Evidence

What the research actually says.

Nineteen peer-reviewed papers on handwriting, the brain, AI tutoring, and how students actually learn maths — summarised, linked, and sourced.

19 papers5 research threadsSources linked

Our product makes a claim — that doing maths by hand, showing the working, and getting feedback on the reasoning teaches better than tapping at a screen. Here is the research behind it.

We've summarised nineteen peer-reviewed papers across five threads: what each one actually did, what it found, and why it matters for a pen-and-paper maths app with AI feedback. Every entry links to the source so you can read it yourself.

01

Handwriting, typing & the learning brain

What happens in the brain when you write by hand instead of typing.

01
EEG study

Only three fingers write, but the whole brain works

van der Meer & van der Weel · Frontiers in Psychology · 2017 · n=17 adults

The experiment

High-density EEG (256 channels) recorded 17 young adults as they drew pictures with a stylus, typed words on a keyboard, and described them aloud — comparing the brain activity each task produced.

What they found

Drawing produced theta- and alpha-band desynchronization across parietal and occipital regions — a pattern tied to memory encoding and learning. Typing produced no comparable engagement.

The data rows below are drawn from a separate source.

(** ** Growth succeeds and follows the policy while the sizes fit 32 bits *)

Lemma realloc_grows (s : Bitstream) (n : Z) :
  is_u32 (mMaxBits s) -> 8 * bufLen s = mMaxBits s ->
  0 <= n -> n + 7 < 2 ^ 32 -> mMaxBits s < n ->
  exists s', realloc uninit s n = Ok s'.
Proof.
  intros HM Hlen Hn0 Hn Hlt. unfold realloc. cbv zeta.
  pose proof (roundUp_quant n) as Hr. cbv zeta in Hr.
  rewrite (roundUp_quant_small n Hn0 Hn) in Hr |- *.
  destruct Hr as (Hnb & Hmod & Hq).
  set (nb := (n + 7) / 8 * 8) in *.
  assert (Hge : n <= nb) by (subst nb; Z.div_mod_to_equations; lia).
  destruct (Z.eqb_spec nb (mMaxBits s)) as [E|_]; [lia |].
  destruct (Z.ltb_spec (mMaxBits s) nb) as [_|]; [| lia]. simpl.
  destruct (mData s) as [old|] eqn:Eold; [| eauto].
  unfold memcpy. rewrite bs_allocN_length, Hq.
  unfold bufLen in Hlen. rewrite Eold in Hlen.
  unfold divideAndRoundUp, is_u32 in *. change BITS_PER_QUANT with 8.
  change BYTES_PER_QUANT with 1. rewrite Z.mul_1_r.
  rewrite (u32_small (mMaxBits s + 8 - 1)) by (unfold is_u32; lia).
  simpl.
  destruct (Z.ltb_spec ((mMaxBits s + 8 - 1) / 8) 0) as [L|_];
    [Z.div_mod_to_equations; lia |].
  destruct (Z.ltb_spec (Z.of_nat (Z.to_nat (nb / 8))) (0 + (mMaxBits s + 8 - 1) / 8))
    as [L|_]; [Z.div_mod_to_equations; lia |].
  destruct (Z.ltb_spec (Z.of_nat (length old)) ((mMaxBits s + 8 - 1) / 8))
    as [L|_]; [Z.div_mod_to_equations; lia |].
  eauto.
Qed.

(** ** Growth policy (C3) and the capacity invariants (C4) *)

(** C3, as amended.  When a write on a stream that owns its buffer needs
    [requiredBits], more than the capacity, and
    [requiredBits + 4 quanta + requiredBits / 2], rounded up to whole quanta,
    still fits 32 bits, the growth step completes, the new capacity is that
    rounded sum, and the [ceil(oldCapacity / 8)] bytes of the old buffer are
    the first bytes of the new one.  Across any run of operations that
    completes, the capacity never decreases. *)
Theorem growth_policy (s : Bitstream) (requiredBits : Z)
    (os : list operation) (t t' : Bitstream) :
  wf s -> mOwnsMemory s = true ->
  mMaxBits s < requiredBits ->
  requiredBits + 4 * BITS_PER_QUANT + requiredBits / 2 + 7 < 2 ^ 32 ->
  run uninit t os = Ok t' ->
  (exists s',
     reallocIfNeeded uninit s requiredBits = Ok s' /\
     mMaxBits s' =
       roundUpQuanta (requiredBits + 4 * BITS_PER_QUANT + requiredBits / 2) /\
     forall old, mData s = Some old ->
       exists new, mData s' = Some new /\
         forall i : nat, Z.of_nat i < bytesFor (mMaxBits s) ->
           new !! i = old !! i) /\
  mMaxBits t <= mMaxBits t'.
Proof.
  intros Hwf Hown Hlt Hfit Hrun.
  split; [| apply run_capacity in Hrun as [Hrun _]; exact Hrun].
  destruct Hwf as (HM & _ & _ & _ & _ & Hlen). specialize (Hlen Hown).
  change BITS_PER_QUANT with 8 in Hfit |- *.
  assert (Hreq : 0 <= requiredBits) by (unfold is_u32 in HM; lia).
  assert (Hhalf : 0 <= requiredBits / 2) by (apply Z.div_pos; lia).
  set (newMaxBits := requiredBits + 4 * 8 + requiredBits / 2) in *.
  assert (Hgrow : reallocIfNeeded uninit s requiredBits =
                  realloc uninit s newMaxBits).
  { unfold reallocIfNeeded. destruct (Z.ltb_spec (mMaxBits s) requiredBits); [| lia].
    rewrite Hown. change BITS_PER_QUANT with 8. fold newMaxBits.
    rewrite u32_small by (unfold is_u32; lia). reflexivity. }
  destruct (realloc_grows s newMaxBits) as [s' Hs']; try assumption; try lia.
  exists s'. rewrite Hgrow. split; [exact Hs' |].
  apply realloc_Ok in Hs'. cbv zeta in Hs'.
  rewrite (roundUp_quant_small newMaxBits) in Hs' by lia.
  assert (Hup : newMaxBits <= (newMaxBits + 7) / 8 * 8)
    by (Z.div_mod_to_equations; lia).
  destruct Hs' as [[E _] | (_ & HM' & _ & _ & _ & new & Hnew & _ & Hold)];
    [lia |].
  split.
  - rewrite HM'. unfold roundUpQuanta, nextBoundary. change BITS_PER_QUANT with 8.
    f_equal. f_equal. lia.
  - intros old Eold. exists new. split; [exact Hnew |].
    intros i Hi. apply (Hold old Eold).
    unfold bytesFor in Hi. unfold divideAndRoundUp.
    change BITS_PER_QUANT with 8 in Hi |- *.
    rewrite u32_small by (unfold is_u32 in *; lia). exact Hi.
Qed.
Inductive outcome (A : Type) : Type :=
| Return (a : A)
| Raise (e : exn).
Arguments Return {A} a.
Arguments Raise {A} e.

(** What the process does to the outside world. *)
Inductive event : Type :=
| EvSleep                                   (* time.sleep(0.5) *)
| EvOpenFile (path : option string)         (* open(audio_path, 'rb') *)
| EvHttpPost (url : string) (data : option dict) (auth : option string)
| EvLocalPredict (path : option string)     (* local_model.predict_from_audio *)
| EvMockAnalysis                            (* MLClient._mock_analysis *)
| EvFileSaved (path : string)               (* audio_file.save(audio_path) *)
| EvDbSave (screening_data : dict)          (* save_screening_result(...) *)
| EvDbInsert (record : dict)                (* supabase insert *)
| EvSms (phone : pyval) (message : string). (* send_sms_alert(phone, message) *)

(** A computation returns or raises, and leaves a trace. *)
Definition M (A : Type) : Type := (outcome A * list event)%type.

Definition ret {A} (a : A) : M A := (Return a, []).
Definition raise {A} (e : exn) : M A := (Raise e, []).
Definition emit (ev : event) : M unit := (Return tt, [ev]).

Definition bind {A B} (m : M A) (f : A → M B) : M B :=
  match m with
  | (Return a, t) => let '(r, t') := f a in (r, (t ++ t')%list)
  | (Raise e, t) => (Raise e, t)
  end.

(** [try: m except Exception as e: h e]. *)
Definition try_except {A} (m : M A) (h : exn → M A) : M A :=
  match m with
  | (Return a, t) => (Return a, t)
  | (Raise e, t) => let '(r, t') := h e in (r, (t ++ t')%list)
  end.

Notation "'let!' x ':=' m 'in' k" := (bind m (fun x => k))
  (at level 10, x pattern, m at level 100, k at level 200, only parsing).
Notation "'do!' m 'in' k" := (bind m (fun _ => k))
  (at level 10, m at level 100, k at level 200, only parsing).

(** ** Strings *)

Module Str.

(** [str.lower()]: the letters A..Z are moved to a..z.  Code points
    above 127 are left as they are: the only ones whose Python lower
    case contains an ASCII letter are U+0130 (i) and U+212A (k), and no
    key compared below contains either letter. *)
Definition is_upper (c : ascii) : bool :=
  let n := N_of_ascii c in (65 <=? n)%N && (n <=? 90)%N.

Definition lower_char (c : ascii) : ascii :=
  if is_upper c then ascii_of_N (N_of_ascii c + 32) else c.

Fixpoint lower (s : string) : string :=
  match s with
  | EmptyString => EmptyString
  | String c s' => String (lower_char c) (lower s')
  end.

(** ['.' in s]. *)
Fixpoint contains_dot (s : string) : bool :=
  match s with
  | EmptyString => false
  | String c s' => Ascii.eqb c "." || contains_dot s'
  end.

(** [s.rsplit('.', 1)]: split once at the last dot. *)
Fixpoint rsplit_dot (s : string) : list string :=
  match s with
  | EmptyString => [EmptyString]
  | String c s' =>
      match rsplit_dot s' with
      | [h; t] => [String c h; t]
      | _ => if Ascii.eqb c "." then [EmptyString; s'] else [s]
      end
  end.

(** Two characters that differ at most by the case of a letter A..Z. *)
Definition same_letter (a b : ascii) : bool :=
  Ascii.eqb a b
  || (is_upper a && (N_of_ascii a + 32 =? N_of_ascii b)%N)
  || (is_upper b && (N_of_ascii b + 32 =? N_of_ascii a)%N).

(** Equality of strings up to the case of letters. *)
Fixpoint ci_eqb (s t : string) : bool :=
  match s, t with
  | EmptyString, EmptyString => true
  | String a s', String b t' => same_letter a b && ci_eqb s' t'
  | _, _ => false
  end.

(** No letter A..Z occurs. *)
Fixpoint no_upper (s : string) : bool :=
  match s with
  | EmptyString => true
  | String c s' => negb (is_upper c) && no_upper s'
  end.

End Str.

(** ** Numbers *)

Module Num.

(** Round half to even, the rounding of Python's [round]. *)
Definition round_half_even (q : Q) : Z :=
  let f := Qfloor q in
  match (q - inject_Z f ?= 1 # 2)%Q with
  | Lt => f
  | Gt => f + 1
  | Eq => if Z.even f then f else f + 1
  end.

(** [round(q, ndigits)] on a float. *)
Definition round_digits (q : Q) (ndigits : nat) : Q :=
  let scale := 10 ^ Z.of_nat ndigits in
  Qmake (round_half_even (q * inject_Z scale)) (Z.to_pos scale).

(** [random.random()]: a multiple of 2^-53 in [0, 1); [k] is the draw. *)
Definition random_unit (k : Z) : Q :=
  Qmake (k mod 2 ^ 53) (Z.to_pos (2 ^ 53)).

(** [random.uniform(a, b)] is [a + (b - a) * random()]. *)
Definition uniform (a b : Q) (k : Z) : Q :=
  (a + (b - a) * random_unit k)%Q.

(** [random.choice(seq)]: [IndexError] on an empty sequence. *)
Definition choice {A} (seq : list A) (draw : nat) : M A :=
  match seq !! (draw mod length seq)%nat with
  | Some x => ret x
  | None => raise (Exn IndexError "Cannot choose from an empty sequence")
  end.

(** [np.argmax]: the first index of a maximal entry; [ValueError] on an
    empty array. *)
Fixpoint argmax_from (best : Q) (besti i : nat) (l : list Q) : nat :=
  match l with
  | [] => besti
  | x :: l' =>
      if Qlt_le_dec best x then argmax_from x i (S i) l'
      else argmax_from best besti (S i) l'
  end.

Why it matters — Producing content by hand recruits far more of the brain than tapping a key — the activation associated with deep learning.

02
EEG study

Cursive handwriting over typing — in children and adults

Ose Askvik, van der Weel & van der Meer · Frontiers in Psychology · 2020 · 12 adults + 12 children

The experiment

A 256-channel EEG study compared cursive handwriting with a digital pen, typing, and drawing in 12 university students and 12 seventh-graders, analysing the first seconds of each task.

What they found

Handwriting and drawing elicited theta-band synchronization in parietal and central regions — linked to memory and encoding — that typing did not. Children showed the same direction of effect as adults.

Why it matters — The fine-motor control of forming letters by hand drives the brain rhythms tied to learning — in classroom-age children, too.

03
EEG study

Handwriting drives widespread brain connectivity

Van der Weel & Van der Meer · Frontiers in Psychology · 2024 · n=36 adults

The experiment

256-channel EEG measured brain connectivity in 36 university students as they handwrote words with a digital pen versus typed them with one finger.

What they found

Handwriting produced markedly more widespread theta/alpha coherence across parietal and central regions — the kind of connectivity associated with working memory and encoding — than typing.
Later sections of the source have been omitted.